Report back every line from the entries below in which the word "length" occurs.

____________

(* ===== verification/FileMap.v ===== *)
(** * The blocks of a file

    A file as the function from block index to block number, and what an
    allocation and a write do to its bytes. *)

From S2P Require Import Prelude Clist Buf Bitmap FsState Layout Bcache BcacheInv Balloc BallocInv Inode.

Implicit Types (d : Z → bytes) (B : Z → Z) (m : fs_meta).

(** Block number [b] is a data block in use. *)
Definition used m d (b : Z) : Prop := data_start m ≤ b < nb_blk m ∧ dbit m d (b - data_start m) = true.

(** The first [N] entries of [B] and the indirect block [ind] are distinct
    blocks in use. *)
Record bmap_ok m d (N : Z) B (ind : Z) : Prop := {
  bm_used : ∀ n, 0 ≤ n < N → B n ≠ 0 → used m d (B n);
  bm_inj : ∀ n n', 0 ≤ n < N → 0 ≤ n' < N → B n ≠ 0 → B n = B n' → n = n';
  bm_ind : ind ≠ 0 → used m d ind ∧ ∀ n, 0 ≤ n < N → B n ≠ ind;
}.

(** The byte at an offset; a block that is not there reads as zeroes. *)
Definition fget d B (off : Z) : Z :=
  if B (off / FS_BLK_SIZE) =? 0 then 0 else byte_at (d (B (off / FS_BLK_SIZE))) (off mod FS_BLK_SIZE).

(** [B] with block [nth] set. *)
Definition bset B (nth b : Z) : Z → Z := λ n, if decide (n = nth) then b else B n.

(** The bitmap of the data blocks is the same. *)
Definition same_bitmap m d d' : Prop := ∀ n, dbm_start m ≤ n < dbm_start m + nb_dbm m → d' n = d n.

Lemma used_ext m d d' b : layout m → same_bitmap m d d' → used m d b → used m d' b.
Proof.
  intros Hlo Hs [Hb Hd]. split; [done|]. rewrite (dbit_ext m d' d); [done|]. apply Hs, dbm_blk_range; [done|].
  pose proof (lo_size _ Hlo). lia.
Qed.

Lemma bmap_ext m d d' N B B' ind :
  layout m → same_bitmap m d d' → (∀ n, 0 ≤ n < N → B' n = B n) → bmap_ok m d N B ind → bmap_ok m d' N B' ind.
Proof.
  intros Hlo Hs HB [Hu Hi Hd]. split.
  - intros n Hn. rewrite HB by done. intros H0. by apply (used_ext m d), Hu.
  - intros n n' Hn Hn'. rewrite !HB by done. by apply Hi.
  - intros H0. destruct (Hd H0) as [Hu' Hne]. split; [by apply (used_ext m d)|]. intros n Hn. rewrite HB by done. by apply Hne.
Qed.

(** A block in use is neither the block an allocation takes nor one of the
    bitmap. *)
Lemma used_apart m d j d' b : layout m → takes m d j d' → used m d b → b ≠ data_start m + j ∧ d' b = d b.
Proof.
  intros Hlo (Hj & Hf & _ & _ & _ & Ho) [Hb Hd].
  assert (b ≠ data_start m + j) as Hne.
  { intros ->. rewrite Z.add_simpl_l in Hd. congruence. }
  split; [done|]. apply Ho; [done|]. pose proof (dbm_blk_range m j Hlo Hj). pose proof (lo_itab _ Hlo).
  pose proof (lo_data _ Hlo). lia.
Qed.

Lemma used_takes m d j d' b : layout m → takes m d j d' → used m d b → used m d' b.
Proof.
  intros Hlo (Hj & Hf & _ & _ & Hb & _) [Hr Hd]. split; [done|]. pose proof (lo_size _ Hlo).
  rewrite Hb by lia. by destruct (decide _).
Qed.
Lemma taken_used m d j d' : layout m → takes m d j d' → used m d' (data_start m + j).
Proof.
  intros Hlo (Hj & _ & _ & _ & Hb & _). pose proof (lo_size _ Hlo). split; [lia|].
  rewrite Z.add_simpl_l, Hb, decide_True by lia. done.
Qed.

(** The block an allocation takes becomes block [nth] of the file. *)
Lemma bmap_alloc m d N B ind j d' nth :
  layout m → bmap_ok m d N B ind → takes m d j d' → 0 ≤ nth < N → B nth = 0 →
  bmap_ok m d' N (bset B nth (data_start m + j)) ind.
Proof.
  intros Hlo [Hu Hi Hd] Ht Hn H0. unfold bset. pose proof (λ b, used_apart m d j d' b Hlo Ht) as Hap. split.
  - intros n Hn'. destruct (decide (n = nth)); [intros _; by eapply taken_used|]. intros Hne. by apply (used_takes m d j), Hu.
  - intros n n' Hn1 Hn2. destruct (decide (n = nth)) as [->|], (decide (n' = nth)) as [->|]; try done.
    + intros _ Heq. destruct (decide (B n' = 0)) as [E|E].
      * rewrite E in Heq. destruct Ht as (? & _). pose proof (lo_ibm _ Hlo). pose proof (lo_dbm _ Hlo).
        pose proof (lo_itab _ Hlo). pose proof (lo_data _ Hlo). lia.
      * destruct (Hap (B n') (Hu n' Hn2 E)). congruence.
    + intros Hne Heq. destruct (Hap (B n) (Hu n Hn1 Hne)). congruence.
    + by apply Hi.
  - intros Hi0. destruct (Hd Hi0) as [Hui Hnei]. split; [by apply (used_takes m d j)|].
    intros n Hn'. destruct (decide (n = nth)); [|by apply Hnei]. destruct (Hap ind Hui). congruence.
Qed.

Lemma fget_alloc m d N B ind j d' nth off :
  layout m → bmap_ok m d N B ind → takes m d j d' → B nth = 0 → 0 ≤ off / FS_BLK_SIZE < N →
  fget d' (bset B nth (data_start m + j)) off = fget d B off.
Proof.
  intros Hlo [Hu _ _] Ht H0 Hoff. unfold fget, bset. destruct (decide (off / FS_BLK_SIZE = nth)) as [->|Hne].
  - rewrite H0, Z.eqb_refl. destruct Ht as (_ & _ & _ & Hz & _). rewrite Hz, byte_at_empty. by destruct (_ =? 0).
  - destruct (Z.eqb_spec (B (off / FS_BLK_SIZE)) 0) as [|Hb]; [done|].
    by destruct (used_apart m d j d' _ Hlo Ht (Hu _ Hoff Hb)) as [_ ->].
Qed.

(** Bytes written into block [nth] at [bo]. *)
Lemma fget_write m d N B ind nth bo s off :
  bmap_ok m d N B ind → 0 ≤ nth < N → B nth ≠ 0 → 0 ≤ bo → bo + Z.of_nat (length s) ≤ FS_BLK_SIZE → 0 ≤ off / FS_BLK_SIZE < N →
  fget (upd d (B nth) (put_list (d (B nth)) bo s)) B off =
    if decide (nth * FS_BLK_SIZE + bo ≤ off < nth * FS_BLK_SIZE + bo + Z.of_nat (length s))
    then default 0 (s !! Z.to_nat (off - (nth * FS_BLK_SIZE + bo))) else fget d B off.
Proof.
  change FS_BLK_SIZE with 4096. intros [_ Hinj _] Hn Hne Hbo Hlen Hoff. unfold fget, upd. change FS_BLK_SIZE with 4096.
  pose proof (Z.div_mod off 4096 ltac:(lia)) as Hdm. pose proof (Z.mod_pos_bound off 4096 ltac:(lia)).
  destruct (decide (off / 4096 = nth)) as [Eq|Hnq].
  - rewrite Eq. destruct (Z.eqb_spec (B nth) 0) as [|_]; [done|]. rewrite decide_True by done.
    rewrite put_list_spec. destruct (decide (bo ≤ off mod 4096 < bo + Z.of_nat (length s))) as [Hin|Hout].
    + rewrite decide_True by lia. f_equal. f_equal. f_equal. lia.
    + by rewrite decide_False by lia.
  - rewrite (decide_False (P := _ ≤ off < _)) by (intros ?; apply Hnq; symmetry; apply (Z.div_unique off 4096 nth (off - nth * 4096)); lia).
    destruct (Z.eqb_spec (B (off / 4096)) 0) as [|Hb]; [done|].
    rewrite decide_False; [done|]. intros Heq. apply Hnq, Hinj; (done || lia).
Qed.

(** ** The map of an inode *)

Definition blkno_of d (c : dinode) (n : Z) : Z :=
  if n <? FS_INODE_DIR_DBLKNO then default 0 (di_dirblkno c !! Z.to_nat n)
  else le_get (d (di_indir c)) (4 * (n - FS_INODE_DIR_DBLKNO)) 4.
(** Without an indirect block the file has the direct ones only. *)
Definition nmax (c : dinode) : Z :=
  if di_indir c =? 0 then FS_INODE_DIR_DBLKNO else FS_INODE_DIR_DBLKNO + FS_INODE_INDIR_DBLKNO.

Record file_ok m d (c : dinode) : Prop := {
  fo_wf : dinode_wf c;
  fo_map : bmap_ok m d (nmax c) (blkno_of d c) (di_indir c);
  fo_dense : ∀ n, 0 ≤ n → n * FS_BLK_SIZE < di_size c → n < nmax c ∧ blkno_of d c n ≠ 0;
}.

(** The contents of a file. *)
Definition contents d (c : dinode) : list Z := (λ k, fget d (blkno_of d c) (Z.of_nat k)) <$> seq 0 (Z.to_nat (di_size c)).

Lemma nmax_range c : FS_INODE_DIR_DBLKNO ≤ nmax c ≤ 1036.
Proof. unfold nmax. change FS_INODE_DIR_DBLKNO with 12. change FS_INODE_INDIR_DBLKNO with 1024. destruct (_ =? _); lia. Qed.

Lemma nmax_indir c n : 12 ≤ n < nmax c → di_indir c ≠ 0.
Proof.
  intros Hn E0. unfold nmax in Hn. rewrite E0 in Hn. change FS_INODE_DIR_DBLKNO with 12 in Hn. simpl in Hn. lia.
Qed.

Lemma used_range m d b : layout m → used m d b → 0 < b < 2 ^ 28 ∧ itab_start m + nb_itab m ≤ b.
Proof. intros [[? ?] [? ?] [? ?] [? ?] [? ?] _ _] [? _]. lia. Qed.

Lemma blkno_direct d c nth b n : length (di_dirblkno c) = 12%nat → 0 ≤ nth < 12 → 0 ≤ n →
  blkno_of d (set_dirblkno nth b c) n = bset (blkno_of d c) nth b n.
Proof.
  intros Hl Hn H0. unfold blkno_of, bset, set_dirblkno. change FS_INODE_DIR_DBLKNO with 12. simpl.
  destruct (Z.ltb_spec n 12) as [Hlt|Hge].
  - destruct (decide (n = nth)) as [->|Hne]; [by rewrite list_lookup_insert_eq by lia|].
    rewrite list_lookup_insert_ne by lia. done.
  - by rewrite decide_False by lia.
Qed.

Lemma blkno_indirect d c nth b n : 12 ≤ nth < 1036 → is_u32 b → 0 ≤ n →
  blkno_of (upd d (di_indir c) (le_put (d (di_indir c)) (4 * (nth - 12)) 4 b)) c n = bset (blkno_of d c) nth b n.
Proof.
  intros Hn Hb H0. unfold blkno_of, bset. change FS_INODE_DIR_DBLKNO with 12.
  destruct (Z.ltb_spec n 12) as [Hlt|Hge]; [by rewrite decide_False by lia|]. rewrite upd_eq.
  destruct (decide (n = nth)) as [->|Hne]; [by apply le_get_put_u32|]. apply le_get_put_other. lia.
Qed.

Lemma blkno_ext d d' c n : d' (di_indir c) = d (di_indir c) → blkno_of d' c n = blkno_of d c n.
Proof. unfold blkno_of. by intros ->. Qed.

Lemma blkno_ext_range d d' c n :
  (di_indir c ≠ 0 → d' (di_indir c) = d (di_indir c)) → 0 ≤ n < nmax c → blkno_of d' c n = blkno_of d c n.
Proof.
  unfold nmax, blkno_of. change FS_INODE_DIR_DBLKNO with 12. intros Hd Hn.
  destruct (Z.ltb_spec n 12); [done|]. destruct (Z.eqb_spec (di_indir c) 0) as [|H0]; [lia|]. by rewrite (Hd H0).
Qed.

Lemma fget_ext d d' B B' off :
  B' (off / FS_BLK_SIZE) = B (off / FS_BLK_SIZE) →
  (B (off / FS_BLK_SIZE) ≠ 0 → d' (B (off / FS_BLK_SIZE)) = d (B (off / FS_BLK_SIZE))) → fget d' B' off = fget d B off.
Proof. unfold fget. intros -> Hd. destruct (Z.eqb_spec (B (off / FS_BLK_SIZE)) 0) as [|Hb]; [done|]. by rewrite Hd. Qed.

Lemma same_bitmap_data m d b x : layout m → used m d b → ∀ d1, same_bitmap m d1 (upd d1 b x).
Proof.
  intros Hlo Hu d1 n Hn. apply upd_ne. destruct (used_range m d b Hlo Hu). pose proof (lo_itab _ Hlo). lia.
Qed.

____________

→ **Output of the exercise**:
  bmap_ok m d N B ind → 0 ≤ nth < N → B nth ≠ 0 → 0 ≤ bo → bo + Z.of_nat (length s) ≤ FS_BLK_SIZE → 0 ≤ off / FS_BLK_SIZE < N →
    if decide (nth * FS_BLK_SIZE + bo ≤ off < nth * FS_BLK_SIZE + bo + Z.of_nat (length s))
    rewrite put_list_spec. destruct (decide (bo ≤ off mod 4096 < bo + Z.of_nat (length s))) as [Hin|Hout].
Lemma blkno_direct d c nth b n : length (di_dirblkno c) = 12%nat → 0 ≤ nth < 12 → 0 ≤ n →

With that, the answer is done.